STATE FARM FIRE & CASUALTY COMPANY, Plaintiff, v. DAVID E. WEBB, NICHOLAS T. WEBB, individually and as trustee of the Spirit Mtn. Trust Dated April 5, 2007, PARK ESTATES HOMEOWNERS ASSOCIATION, INC., and ROBIN GREGORY, Defendants.


ORDER

This matter is before the Court on Defendants David E. Webb and Nicholas T. Webb's Motion for Extension of Time to Respond to Plaintiff's Discovery Requests or to Amend Deemed Admissions, If Any [#142] (the "Motion"). Plaintiff filed a Response [#144] in opposition to the Motion. By Court Order [#141], no Reply was permitted.

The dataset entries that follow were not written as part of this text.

(** X10.  When the field names are pairwise distinct, none of them is
    [__proto__] and every record passes the arity test, getData resolves
    with one object per non-empty record candidate, in order, and each
    object is the positional pairing of the field names with the values of
    its record. *)
Theorem records_pair_names_with_values fileStr h defs dataStr :
  headerIncomplete (Some h) = false ->
  dataPattern fileStr = Some dataStr ->
  NoDup defs ->
  "__proto__" ∉ defs ->
  Forall (fun elem => length (dataArrOf (getProperty h "EOF") elem) = length defs)
    (validDataIn h dataStr) ->
  promise (getData fileStr (Some h) (Some defs))
  = Fulfilled
      ((fun elem =>
          list_to_map (zip defs (dataArrOf (getProperty h "EOF") elem)))
         <$> validDataIn h dataStr).
Proof.
  intros Hc Hm Hnd Hproto Hall. rewrite (getData_present _ _ _ _ Hc Hm).
  rewrite Forall_forall in Hall.
  assert (forallb (arityOk (getProperty h "EOF") defs) (validDataIn h dataStr)
          = true) as ->.
  { apply forallb_forall. intros elem Helem%list_elem_of_In.
    unfold arityOk. apply Nat.eqb_eq. by apply Hall. }
  f_equal. apply list_fmap_ext. intros i elem Helem%list_elem_of_lookup_2.
  apply dataObjOf_zip; [done | done |]. by rewrite (Hall _ Helem).
Qed.

Lemma records_pair_names_with_values_witness :
  promise (getData terminatedFile
             (Some {[ "EOF" := Some "|"; "EOR" := Some ";" ]})
             (Some ["name"; "address"; "price"]))
  = Fulfilled
      ((fun elem =>
          list_to_map
            (zip ["name"; "address"; "price"]
               (dataArrOf
                  (getProperty {[ "EOF" := Some "|"; "EOR" := Some ";" ]} "EOF")
                  elem)))
         <$> validDataIn {[ "EOF" := Some "|"; "EOR" := Some ";" ]}
               (LF +:+ "Alice|123 Rd|100000|;" +:+ LF)).
Proof.
  apply records_pair_names_with_values.
  - vm_compute; reflexivity.
  - vm_compute; reflexivity.
  - by apply (bool_decide_unpack _); vm_compute.
  - by apply (bool_decide_unpack _); vm_compute.
  - vm_compute. repeat constructor.
Defined.

(** X11.  A data section that holds nothing but white space is not an
    error: with a header that declares both separators, getData resolves
    with the empty list, whatever the field definitions are. *)
Theorem blank_data_section fileStr h defs dataStr :
  headerIncomplete (Some h) = false ->
  dataPattern fileStr = Some dataStr ->
  allWhiteSpace dataStr = true ->
  promise (getData fileStr (Some h) (Some defs)) = Fulfilled [].
Proof.
  intros Hc Hm Hws. rewrite (getData_present _ _ _ _ Hc Hm).
  assert (validDataIn h dataStr = []) as ->; [| done].
  unfold validDataIn. rewrite validDataOf_filter.
  by apply filter_blank, split_allWhiteSpace.
Qed.

Lemma blank_data_section_witness :
  promise (getData blankSectionsFile
             (Some {[ "EOF" := Some "|"; "EOR" := Some ";" ]})
             (Some ["name"]))
  = Fulfilled [].
Proof.
  apply (blank_data_section blankSectionsFile _ _ (LF +:+ " " +:+ LF));
    vm_compute; reflexivity.
Defined.

(** *** Guards *)

(** X12.  The guards of getData decide its outcome before anything else:
    called without a header, or with a header that lacks EOF or EOR, it
    rejects with its header error whatever the text and the definitions
    are; called with a complete header and without definitions, it rejects
    with its definitions error whatever the text is.  What the executor
    does after the guard has rejected never changes that. *)
Theorem getData_guards fileStr header :
  (headerIncomplete header = true ->
   forall definitions,
     promise (getData fileStr header definitions) = Rejected headerDataUndefined)
  /\ (headerIncomplete header = false ->
      promise (getData fileStr header None) = Rejected definitionDataUndefined).
Proof.
  split.
  - intros Hh definitions. unfold getData. rewrite promise_withCatch.
    by apply newPromise_rejected, dataExecutor_header_guard.
  - intros Hh. unfold getData. rewrite promise_withCatch.
    by apply newPromise_rejected, dataExecutor_definitions_guard.
Qed.

Lemma getData_guards_witness :
  promise (getData terminatedFile None (Some ["name"]))
  = Rejected headerDataUndefined
  /\ promise (getData terminatedFile
                (Some {[ "EOF" := Some "|"; "EOR" := Some ";" ]}) None)
     = Rejected definitionDataUndefined.
Proof.
  split.
  - by apply (proj1 (getData_guards terminatedFile None)).
  - apply (proj2 (getData_guards terminatedFile
                    (Some {[ "EOF" := Some "|"; "EOR" := Some ";" ]}))).
    vm_compute; reflexivity.
Defined.

(** X13.  The guard of getDefinitions also covers a missing header object:
    called without a header, or with one that lacks EOF or EOR, it rejects
    with its header error whatever the text is. *)
Theorem getDefinitions_guard fileStr header :
  headerIncomplete header = true ->
  promise (getDefinitions fileStr header) = Rejected headerDataIncorrect.
Proof.
  intros Hh. unfold getDefinitions. rewrite promise_withCatch.
  by apply newPromise_rejected, definitionsExecutor_guard.
Qed.

Lemma getDefinitions_guard_witness :
  promise (getDefinitions terminatedFile None) = Rejected headerDataIncorrect.
Proof. by apply getDefinitions_guard. Defined.

(** X14.  Every field name that getDefinitions resolves with is trimmed:
    trimming it again changes nothing. *)
Theorem definitions_are_trimmed fileStr h defs :
  promise (getDefinitions fileStr (Some h)) = Fulfilled defs ->
  Forall (fun name => trim name = name) defs.
Proof.
  intros (definitionsStr & _ & _ & ->)%getDefinitions_fulfilled_inv.
  unfold definitionsOf.
  assert (Forall (fun name => trim name = name)
            (trim <$> split (getProperty h "EOF") definitionsStr)) as Hall.
  { apply Forall_fmap, Forall_forall. intros x _. cbn. apply trim_idem. }
  case_bool_decide; [by apply Forall_removelast | done].
Qed.

Lemma definitions_are_trimmed_witness :
  Forall (fun name => trim name = name) ["name"; "address"; "price"].
Proof.
  apply (definitions_are_trimmed terminatedFile
           {[ "EOF" := Some "|"; "EOR" := Some ";" ]}).
  vm_compute; reflexivity.
Defined.

(** *** The test of the path *)

(** X15.  A string passes validation exactly when it is some text that has
    at least one code unit other than a dot, then a dot, then [blm] in any
    mix of upper and lower case. *)
Theorem valid_paths s :
  isValid (VString s) = true
  <-> exists pre ext,
        s = pre +:+ "." +:+ ext
        /\ withoutUnit "." pre <> EmptyString
        /\ ext ∈ blmSpellings.
Proof.
  rewrite isValid_string. cbn zeta. cbn [split]. split.
  - intros [[Hlen Hpre]%andb_prop Hext]%andb_prop.
    destruct (hasUnit "." s) eqn:Hdot.
    2:{ by rewrite (splitScan_unit_absent _ _ Hdot) in Hlen. }
    destruct (last_unit_decompose _ _ Hdot) as (pre & ext & -> & Hfree).
    exists pre, ext. split; [done |].
    rewrite splitScan_unit_app, (splitScan_unit_absent _ _ Hfree) in Hpre, Hext.
    rewrite List.removelast_last, concat_splitScan, app_nil_l in Hpre.
    rewrite last_snoc in Hext. apply bool_decide_eq_true in Hext.
    split.
    + intros Hw. by rewrite Hw in Hpre.
    + apply toUpperCase_BLM. by injection Hext.
  - intros (pre & ext & -> & Hpre & Hext).
    assert (hasUnit "." ext = false) as Hfree.
    { unfold blmSpellings in Hext. rewrite !elem_of_cons, elem_of_nil in Hext.
      by destruct Hext as [-> | [-> | [-> | [-> | [-> | [-> | [-> | [-> | []]]]]]]]]. }
    apply toUpperCase_BLM in Hext.
    change (pre +:+ "." +:+ ext) with (pre +:+ String "." ext).
    rewrite splitScan_unit_app, (splitScan_unit_absent _ _ Hfree).
    rewrite List.removelast_last, concat_splitScan, app_nil_l, last_snoc.
    cbn [fmap option_fmap option_map]. rewrite Hext.
    rewrite bool_decide_eq_true_2, andb_true_r by done.
    apply andb_true_intro. split.
    + rewrite length_app. cbn [length].
      pose proof (splitScan_nonempty "." 0 pre).
      destruct (splitScan "." 0 pre); [done |]. cbn [length].
      by apply Nat.leb_le; lia.
    + destruct (withoutUnit "." pre); [done |]. reflexivity.
Qed.

(** *** The section patterns *)

(** X16.  The header and definition sections end at the first hash after
    their marker: what the pattern captures has no hash in it, and the text
    is some prefix, the marker, the captured section, a hash, and the
    rest. *)
Theorem lazy_sections_stop_at_hash fileStr g :
  (headerPattern fileStr = Some g ->
   hasUnit "#" g = false
   /\ exists pre post, fileStr = pre +:+ "#HEADER#" +:+ g +:+ "#" +:+ post)
  /\ (definitionPattern fileStr = Some g ->
      hasUnit "#" g = false
      /\ exists pre post,
           fileStr = pre +:+ "#DEFINITION#" +:+ g +:+ "#" +:+ post).
Proof.
  split; intros (pre & rest & -> & Hg)%exec_sound;
    apply lazyUntil_unit_sound in Hg as [Hfree [post ->]];
    (split; [done |]); by exists pre, post.
Qed.

Lemma lazy_sections_stop_at_hash_witness :
  (hasUnit "#" (LF +:+ "EOF:|" +:+ LF +:+ "EOR:;" +:+ LF) = false
   /\ exists pre post,
        terminatedFile
        = pre +:+ "#HEADER#" +:+ (LF +:+ "EOF:|" +:+ LF +:+ "EOR:;" +:+ LF)
              +:+ "#" +:+ post)
  /\ (hasUnit "#" (LF +:+ "name|address|price|;" +:+ LF) = false
      /\ exists pre post,
           terminatedFile
           = pre +:+ "#DEFINITION#" +:+ (LF +:+ "name|address|price|;" +:+ LF)
                 +:+ "#" +:+ post).
Proof.
  split.
  - apply (proj1 (lazy_sections_stop_at_hash terminatedFile
                    (LF +:+ "EOF:|" +:+ LF +:+ "EOR:;" +:+ LF))).
    vm_compute; reflexivity.
  - apply (proj2 (lazy_sections_stop_at_hash terminatedFile
                    (LF +:+ "name|address|price|;" +:+ LF))).
    vm_compute; reflexivity.
Defined.

(** X17.  Each stage finds its section whenever the text holds the markers:
    the header and definition patterns match any text that has their marker
    and a hash somewhere after it, and the data pattern matches any text
    that has the data marker and the end marker somewhere after it. *)
Theorem sections_found pre mid post :
  is_Some (headerPattern (pre +:+ "#HEADER#" +:+ mid +:+ "#" +:+ post))
  /\ is_Some (definitionPattern (pre +:+ "#DEFINITION#" +:+ mid +:+ "#" +:+ post))
  /\ is_Some (dataPattern (pre +:+ "#DATA#" +:+ mid +:+ "#END#" +:+ post)).
Proof.
  repeat split; apply exec_complete.
  - apply (lazyUntil_unit_complete "#").
  - apply (lazyUntil_unit_complete "#").
  - apply greedyUntil_complete.
Qed.

(** X18.  The data section runs from the data marker to the last end marker
    of the text: the text is some prefix, the marker, the captured section,
    the end marker and the rest, and no other way of cutting what follows
    the data marker at an end marker gives a longer section. *)
Theorem data_section_is_greedy fileStr g :
  dataPattern fileStr = Some g ->
  exists pre post,
    fileStr = pre +:+ "#DATA#" +:+ g +:+ "#END#" +:+ post
    /\ forall g' post',
         g +:+ "#END#" +:+ post = g' +:+ "#END#" +:+ post' ->
         String.length g' <= String.length g.
Proof.
  intros (pre & rest & -> & Hg)%exec_sound.
  destruct (greedyUntil_sound _ _ _ Hg) as [post ->].
  exists pre, post. split; [done |]. intros g' post' Heq.
  by apply (greedyUntil_longest _ _ _ _ _ Hg Heq).
Qed.

Lemma data_section_is_greedy_witness :
  exists pre post,
    twoEndsFile = pre +:+ "#DATA#" +:+ (LF +:+ "a#END#|;" +:+ LF) +:+ "#END#" +:+ post
    /\ forall g' post',
         (LF +:+ "a#END#|;" +:+ LF) +:+ "#END#" +:+ post = g' +:+ "#END#" +:+ post' ->
         String.length g' <= String.length (LF +:+ "a#END#|;" +:+ LF).
Proof.
  apply data_section_is_greedy. vm_compute; reflexivity.
Defined.

(** *** Round trips *)

(** X19.  A definition section made of field names each ended by the field
    separator, then the record separator, with any white space before the
    first name and after the record separator, gives back exactly the
    names, in order.  The separators are single code units that are not
    white space and differ from each other; the names are trimmed and hold
    no field separator. *)
Theorem definitions_round_trip fileStr h eof eor names lead trail :
  getProperty h "EOF" = Some (String eof EmptyString) ->
  getProperty h "EOR" = Some (String eor EmptyString) ->
  definitionPattern fileStr
  = Some (lead +:+ joinEnded eof names +:+ String eor trail) ->
  allWhiteSpace lead = true ->
  allWhiteSpace trail = true ->
  isWhiteSpace eof = false ->
  isWhiteSpace eor = false ->
  eof <> eor ->
  Forall (fun n => hasUnit eof n = false /\ trim n = n) names ->
  promise (getDefinitions fileStr (Some h)) = Fulfilled names.
Proof.
  intros Heof Heor Hm Hlead Htrail Hwf Hwr Hne Hnames.
  assert (headerIncomplete (Some h) = false) as Hc.
  { apply headerIncomplete_false. by eauto. }
  rewrite (getDefinitions_present _ _ _ Hc Hm). f_equal.
  unfold definitionsOf. rewrite Heof, Heor. cbn [split].
  rewrite (definition_pieces eof eor names lead trail) by done.
  rewrite last_snoc, bool_decide_eq_true_2 by done.
  apply List.removelast_last.
Qed.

"[#142]" is an example of the convention the Court uses to identify the docket number assigned to a specific paper by the Court's case management and electronic case filing system (CM/ECF). This convention is used throughout this Order.

I. Background

On October 10, 2019, Plaintiff served its First Set of Interrogatories, Requests for Admission, and Requests for Production on Defendant David Webb ("Defendant"), who was proceeding pro se at that time. See [#144-2]. These requests consisted of (1) Requests for Admission Nos. 1-9; (2) Interrogatories Nos. 1-7; and (3) Requests for Production Nos. 1-12. See id. As stated in the introduction to the discovery requests, the deadline for Plaintiff to respond was 30 days later, i.e., November 12, 2019. See id. at 1.

Plaintiff states that November 9, 2019, was the 30-day deadline, but that date was a Saturday and the following Monday was a legal holiday, so Defendant's responses were actually due on November 12, 2019. See Fed. R. Civ. P. 6(a)(1)(C).

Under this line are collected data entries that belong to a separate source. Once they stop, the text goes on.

(** * passport-youtube: the YouTube strategy (lib/passport-youtube-v3/strategy.js)

    A shallow embedding of the four functions of the strategy,

      - [Strategy]                 the constructor,
      - [userProfile]              the profile fetch and its completion,
      - [_convertProfileFields]    the profile field-name mapping,
      - [authorizationParams]      the extra authorization parameters,

    over a small model of the JavaScript values they handle, followed by
    the properties of the specification, one theorem per claim. *)

From Stdlib Require Import ZArith String Ascii.
From Stdlib Require Import Floats.SpecFloat.
From stdpp Require Import gmap strings list fin_maps pretty.

Local Open Scope string_scope.
Local Open Scope list_scope.

(** ** JavaScript values *)

(** Plain data is held by value: the values [JSON.parse] produces,
    option objects, parameter maps and profiles are never shared and
    mutated in this program, with one exception, the constructor's
    [options] argument, which lives in a store (see [heap] below).
    Objects are finite maps from property names to values; property order
    is not observed anywhere in the program.  Numbers are IEEE-754 binary64
    values.  [JHost name] is an object of the runtime (a native function,
    or [Object.prototype] itself), opaque and identified by its name. *)
#[warnings="-register-all"]
Inductive jsval : Type :=
| JUndefined
| JNull
| JBool (b : bool)
| JNum (x : spec_float)
| JStr (s : string)
| JArr (elements : list jsval)
| JObj (properties : gmap string jsval)
| JHost (name : string).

On November 18, 2019, Plaintiff's counsel told Defendant: "I am also making you aware that your deadline to respond to our first set of discovery requests has passed. Please respond to them soon or we will seek the Court's intervention." See [#144-3]. On November 20, 2019, Plaintiff's counsel told Defendant's newly-acquired counsel: "I know you have a lot to get up to speed with. On our end, there are two issues I'd like to draw to your attention as to needing attention in the near term. . . . The second issue is responding to our first set of discovery requests. The deadline to respond has passed. We'd appreciate hearing from you on whether we should expect a response." See [#144-3]. On November 22, 2019, Defendant's counsel sent Plaintiff's counsel an e-mail stating: "As for discovery . . . , I understand that there is pending written discovery to Mr. Webb. I have not yet had the chance to review the pending discovery requests, but I assure you we are working diligently to get caught up." See [#144-5]. On January 8, 2020, Plaintiff's counsel sent Defendant's counsel a conferral letter stating:

This letter is an attempt by my client, State Farm Fire and Casualty Company ("State Farm"), to confer with David Webb ("David Webb") regarding his failure to respond to State Farm's First Set of Discovery Requests.

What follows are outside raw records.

(** The index that [BundleSource] builds for a bundle made of a prelude of
    plain lines followed by well-formed blocks. *)
Lemma init_index (pre : bytes) (entries : list (bytes * bytes)) :
  complete_lines pre -> Forall plain_line (lines_keepends pre) ->
  Forall wf_entry entries ->
  _index (init (pre ++ blocks entries))
  = record_spans (spans (Z.of_nat (length pre)) entries) ∅.
Proof.
  intros Hc Hp He. unfold init. cbn [_index].
  rewrite lines_keepends_complete, fold_left_app by done.
  rewrite (scan_plain_lines _ _ Hp), concat_lines_keepends.
  rewrite <- (app_nil_r (blocks entries)).
  rewrite scan_blocks by done. reflexivity.
Qed.

(** Reading back a file of such a bundle gives the decoded body of its
    block. *)
Lemma get_file_block (pre : bytes) (entries : list (bytes * bytes)) g body :
  complete_lines pre -> Forall plain_line (lines_keepends pre) ->
  Forall wf_entry entries ->
  NoDup (map (fun e => utf8_decode_ignore (fst e)) entries) ->
  In (g, body) entries ->
  get_file (init (pre ++ blocks entries)) (utf8_decode_ignore g) None None
  = Ok (utf8_decode_ignore body).
Proof.
  intros Hc Hp He Hd Hin. unfold get_file.
  rewrite init_index by done.
  destruct (spans_slice entries pre [] g body Hin) as (s & e & Hs & Hsl).
  rewrite (record_spans_lookup _ _ _ (s, e)); [| by rewrite spans_keys | done].
  cbn [bundle init select_lines]. rewrite app_nil_r in Hsl. by rewrite Hsl.
Qed.

Import BundleSource.
(** ** Reading back what was packed *)

Lemma forallb_concat_In {A} (f : A -> bool) (ls : list (list A)) (l : list A) :
  forallb f (concat ls) = true -> In l ls -> forallb f l = true.
Proof.
  induction ls as [|l' ls IH]; [done|]. cbn [concat].
  rewrite forallb_app. intros H Hin. apply andb_true_iff in H as [H1 H2].
  destruct Hin as [->|Hin]; [done | by apply IH].
Qed.

Lemma flat_map_concat {A B} (f : A -> list B) (ls : list (list A)) :
  flat_map f (concat ls) = concat (map (flat_map f) ls).
Proof.
  induction ls as [|l ls IH]; [done|]. cbn [concat map].
  by rewrite flat_map_app, IH.
Qed.

Section RoundTrip.
Context {U : Unicode} {D : Deflate}.

Lemma encode_file_block (cfg : PackConfig) (f : walked) :
  compress cfg = false ->
  flat_map utf8_enc_cp (block_of cfg f)
  = block_bytes (fst (file_entry_bytes f)) (snd (file_entry_bytes f))
      (fst (file_entry_bytes f)).
Proof.
  intros Hc. unfold block_of, file_block, block_bytes, file_entry_bytes,
    start_line, end_line. rewrite Hc. cbn [fst snd].
  rewrite !flat_map_app.
  change (flat_map utf8_enc_cp (lit "--- START OF FILE: ")) with START_PREFIX.
  change (flat_map utf8_enc_cp (lit "--- END OF FILE: ")) with END_PREFIX.
  change (flat_map utf8_enc_cp (lit " ---")) with (lit " ---").
  change (flat_map utf8_enc_cp [NL]) with [NL].
  change (flat_map utf8_enc_cp [NL; NL]) with [NL; NL].
  rewrite <- !app_assoc. reflexivity.
Qed.

Lemma scalar_block (cfg : PackConfig) (f : walked) :
  compress cfg = false ->
  forallb is_scalar (block_of cfg f) = true ->
  forallb is_scalar (w_rel f) = true /\
  forallb is_scalar (read_text (w_data f)) = true.
Proof.
  intros Hc. unfold block_of, file_block. rewrite Hc.
  rewrite !forallb_app. intros H.
  repeat (apply andb_true_iff in H as [? H] ||
          match goal with
          | H' : _ && _ = true |- _ => apply andb_true_iff in H' as [? ?]
          end).
  done.
Qed.

Lemma complete_index_prelude (cfg : PackConfig) (it : str) :
  complete_lines (flat_map utf8_enc_cp (index_prelude cfg it)).
Proof.
  unfold index_prelude. destruct (_ && _); [|by left].
  right. rewrite !flat_map_app.
  change (flat_map utf8_enc_cp [NL; NL]) with ([NL] ++ [NL]).
  eexists. rewrite !app_assoc. reflexivity.
Qed.

(** The written bundle, without transform and envelope, is the encoded
    index prelude followed by one block per processed file. *)
Lemma out_bytes_blocks cwd now tree cfg o :
  pack_directory cwd now tree cfg = Ok o ->
  compress cfg = false -> gzip_out cfg = false -> base64_out cfg = false ->
  index_only cfg = false ->
  out_bytes o
  = flat_map utf8_enc_cp (index_prelude (cfg_after o) (index_text o))
    ++ blocks (map file_entry_bytes (kept (cfg_after o) tree)) /\
  Forall (fun f => forallb is_scalar (w_rel f) = true /\
                   forallb is_scalar (read_text (w_data f)) = true)
    (kept (cfg_after o) tree).
Proof.
  intros H Hc Hg Hb Hi.
  destruct (pack_directory_Ok _ _ _ _ _ H)
    as (cfg1 & raw & E1 & -> & Hrun & _ & Henc & Hout & _).
  destruct (apply_defaults_flags _ _ E1)
    as (Hg1 & Hb1 & _ & Hi1 & _ & Hc1 & _).
  rewrite Hg in Hg1. rewrite Hb in Hb1. rewrite Hi in Hi1. rewrite Hc in Hc1.
  destruct (pack_loop_spec cfg1 tree) as (_ & _ & Hbuf & _).
  rewrite Hrun, Hbuf, Hi1 in Henc. unfold bundle_text in Henc.
  rewrite Hi1 in Henc. apply utf8_encode_Ok in Henc as [Hs ->].
  rewrite Hout, Hg1, Hb1. unfold envelope.
  rewrite forallb_app in Hs. apply andb_true_iff in Hs as [_ Hs].
  split.
  - rewrite flat_map_app, flat_map_concat. f_equal.
    unfold blocks. rewrite !map_map. f_equal.
    apply List.map_ext. intros f. by apply encode_file_block.
  - apply List.Forall_forall. intros f Hf.
    apply (scalar_block cfg1); [done|].
    apply (forallb_concat_In _ _ _ Hs). by apply in_map.
Qed.

(** C1, amended: for a bundle written without transform, gzip, base64 or
    index-only mode, [get_file] on a processed file's path returns the
    file's decoded content followed by one newline, the one the writer puts
    in front of the END marker.  This holds when the processed paths are
    distinct, non-empty and free of newlines, and no line of the index
    prelude or of a file's content reads as a marker. *)
Theorem bundle_round_trip cwd now tree cfg o f :
  pack_directory cwd now tree cfg = Ok o ->
  compress cfg = false -> gzip_out cfg = false -> base64_out cfg = false ->
  index_only cfg = false ->
  Forall plain_line
    (lines_keepends
       (flat_map utf8_enc_cp (index_prelude (cfg_after o) (index_text o)))) ->
  Forall clean_file (kept (cfg_after o) tree) ->
  NoDup (processed (run o)) ->
  In f (kept (cfg_after o) tree) ->
  get_file (init (out_bytes o)) (w_rel f) None None
  = Ok (read_text (w_data f) ++ [NL]).
Proof.
  intros H Hc Hg Hb Hi Hpre Hclean Hdup Hin.
  destruct (out_bytes_blocks _ _ _ _ _ H Hc Hg Hb Hi) as [-> Hsc].
  destruct (pack_directory_Ok _ _ _ _ _ H) as (cfg1 & _ & _ & <- & Hrun & _).
  destruct (pack_loop_spec (cfg_after o) tree) as (Hp & _).
  rewrite Hrun, Hp in Hdup. clear Hrun Hp.
  rewrite List.Forall_forall in Hsc, Hclean.
  destruct (Hsc f Hin) as [Hsf Hsd].
  assert (Hkey : forall f', In f' (kept (cfg_after o) tree) ->
            utf8_decode_ignore (fst (file_entry_bytes f')) = w_rel f').
  { intros f' Hf'. destruct (Hsc f' Hf') as [Hs' _].
    by apply utf8_decode_encode_all. }
  rewrite <- (Hkey f Hin).
  rewrite (get_file_block _ _ _ (snd (file_entry_bytes f))).
  - cbn [snd file_entry_bytes]. by rewrite utf8_decode_encode.
  - apply complete_index_prelude.
  - done.
  - apply List.Forall_forall. intros e He.
    apply in_map_iff in He as (f' & <- & Hf').
    destruct (Hsc f' Hf') as [Hs' _].
    destruct (Hclean f' Hf') as (Hne & Hnl & Hpl).
    repeat split; cbn [fst snd file_entry_bytes].
    + by apply utf8_encode_nonempty.
    + by apply utf8_encode_no_newline.
    + right. by eexists.
    + done.
  - rewrite map_map.
    rewrite (List.map_ext_in _ w_rel); [done|]. intros f' Hf'. by apply Hkey.
  - apply in_map_iff. exists f. split; [|done]. by destruct (file_entry_bytes f).
Qed.

End RoundTrip.

Import BundleSource.
(** Close [~ In x l] on a concrete list. *)
Ltac not_in_list :=
  vm_compute;
  let Hx := fresh in
  intros Hx; repeat (destruct Hx as [Hx|Hx]; [discriminate Hx|]); exact Hx.

Lemma bundle_round_trip_witness :
  exists o,
    @pack_directory ascii_tables toy_codec (lit "/w") 0 tree_sample cfg_sample
    = Ok o /\
    compress cfg_sample = false /\ gzip_out cfg_sample = false /\
    base64_out cfg_sample = false /\ index_only cfg_sample = false /\
    Forall plain_line
      (lines_keepends
         (flat_map utf8_enc_cp (index_prelude (cfg_after o) (index_text o)))) /\
    Forall clean_file (@kept ascii_tables (cfg_after o) tree_sample) /\
    NoDup (processed (run o)) /\
    In keep_txt (@kept ascii_tables (cfg_after o) tree_sample) /\
    get_file (init (out_bytes o)) (w_rel keep_txt) None None
    = Ok (read_text (w_data keep_txt) ++ [NL]).
Proof.
  eexists.
  match goal with
  | |- ?A /\ _ => assert (H : A) by (vm_compute; reflexivity)
  end.
  assert (H1 : compress cfg_sample = false) by reflexivity.
  assert (H2 : gzip_out cfg_sample = false) by reflexivity.
  assert (H3 : base64_out cfg_sample = false) by reflexivity.
  assert (H4 : index_only cfg_sample = false) by reflexivity.
  match type of H with
  | _ = Ok ?o =>
      assert (H5 : Forall plain_line
                (lines_keepends
                   (flat_map utf8_enc_cp
                      (index_prelude (cfg_after o) (index_text o)))))
        by (vm_compute; repeat constructor);
      assert (H6 : Forall clean_file (@kept ascii_tables (cfg_after o) tree_sample))
        by (replace (@kept ascii_tables (cfg_after o) tree_sample)
              with [keep_txt] by (vm_compute; reflexivity);
            constructor; [|constructor];
            split; [discriminate|];
            split; [not_in_list|];
            vm_compute; repeat constructor);
      assert (H7 : NoDup (processed (run o)))
        by (apply (bool_decide_unpack _); vm_compute; exact I);
      assert (H8 : In keep_txt (@kept ascii_tables (cfg_after o) tree_sample))
        by (vm_compute; left; reflexivity)
  end.
  split; [exact H|]. split; [exact H1|]. split; [exact H2|].
  split; [exact H3|]. split; [exact H4|]. split; [exact H5|].
  split; [exact H6|]. split; [exact H7|]. split; [exact H8|].
  exact (@bundle_round_trip ascii_tables toy_codec _ _ _ _ _ keep_txt
           H H1 H2 H3 H4 H5 H6 H7 H8).
Defined.

(** C1, as stated, fails: the file [f.txt] holds "data" (valid UTF-8, no
    transform), and reading it back from the bundle gives "data" followed
    by a newline. *)
Lemma bundle_adds_newline :
  exists o,
    @pack_directory ascii_tables toy_codec (lit "/w") 0 tree_one_file
      default_config = Ok o /\
    @kept ascii_tables (cfg_after o) tree_one_file
    = [{| w_rel := lit "f.txt"; w_readable := true; w_data := lit "data" |}] /\
    get_file (init (out_bytes o)) (lit "f.txt") None None
    = Ok (lit "data" ++ [NL]) /\
    get_file (init (out_bytes o)) (lit "f.txt") None None
    <> Ok (read_text (lit "data")).
Proof.
  eexists. split; [vm_compute; reflexivity|].
  split; [vm_compute; reflexivity|].
  split; [vm_compute; reflexivity|].
  vm_compute. discriminate.
Qed.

On October 10, 2019, State Farm served its First Set of Interrogatories, Requests for Admission, and Requests for Production on David Webb. For
your convenience, I have attached a copy of these discovery requests. The introductory paragraph requested a response within 30 days, as required by the Federal Rules of Civil Procedure. That deadline was November 9, 2019. Nearly two months have passed since this deadline expired. Not only did Mr. Webb not respond to these discovery requests at all, at this time over one month has passed since your entry of a Notice of Appearance on his behalf with still no response. Any objections that may have been raised in response to these discovery requests have been waived and forfeited.

We intend to seek an order from the Court compelling full responses without objection within 10 days and awarding reasonable attorney fees incurred in seeking compliance with Mr. Webb's discovery obligations. Please advise of your position on our motion no later than the close of business on January 9, 2020.
See [#144-7]. The same day the letter was sent, Defendant's counsel responded that any such motion would be opposed. See [#144-8].

On January 20, 2020, Plaintiff's counsel e-mailed the Court, pursuant to the undersigned's discovery dispute procedures, about this issue. After reviewing the e-mail, Plaintiff's discovery requests, and Plaintiff's discovery dispute chart, the Court directed Defendant to filed a motion for an extension of time to respond to Plaintiff's discovery requests, which he timely did on January 27, 2020. See Order [#141]; Motion [#142]. That same day, Defendant responded to Plaintiff's first set of written discovery requests. See [#144-10]. On February 3, 2020, Plaintiff filed a Response [#144] in opposition to the Motion [#142], despite the fact that Defendant had by that time responded to the requests.

II. Analysis

A. Fed. R. Civ. P. 12(d)(1)

Defendant first argues that Plaintiff's October 10, 2019 discovery requests were premature. This case was initiated on October 24, 2018, with the filing of the Complaint [#1]. At the time of the Scheduling Conference on July 24, 2019, Plaintiff had been unable to effectuate service on Defendant Nicholas Webb (both individually and as the trustee of the Spirit Mtn. Trust Dated April 5, 2007), but the other three Defendants, including David Webb, all participated. See [#95, #96]. Plaintiff filed an Amended Complaint [#116] on November 15, 2019. On November 22, 2019, counsel entered an appearance on behalf of both Defendant David Webb and Defendant Nicholas Webb. See [#117, #118, #119, #122]. Curiously, Defendant asserts in the present Motion [#142] that his counsel's firm "entered its appearance on behalf of ALL Defendants" at that time, although it is very clear that counsel's appearance was only on behalf of the two Webb Defendants and not Defendants Robin Gregory and Park Estates Homeowners Association, Inc., who already had their own counsel. See id. The Webb Defendants filed their Answer [#123] to the Amended Complaint [#116] on December 13, 2019.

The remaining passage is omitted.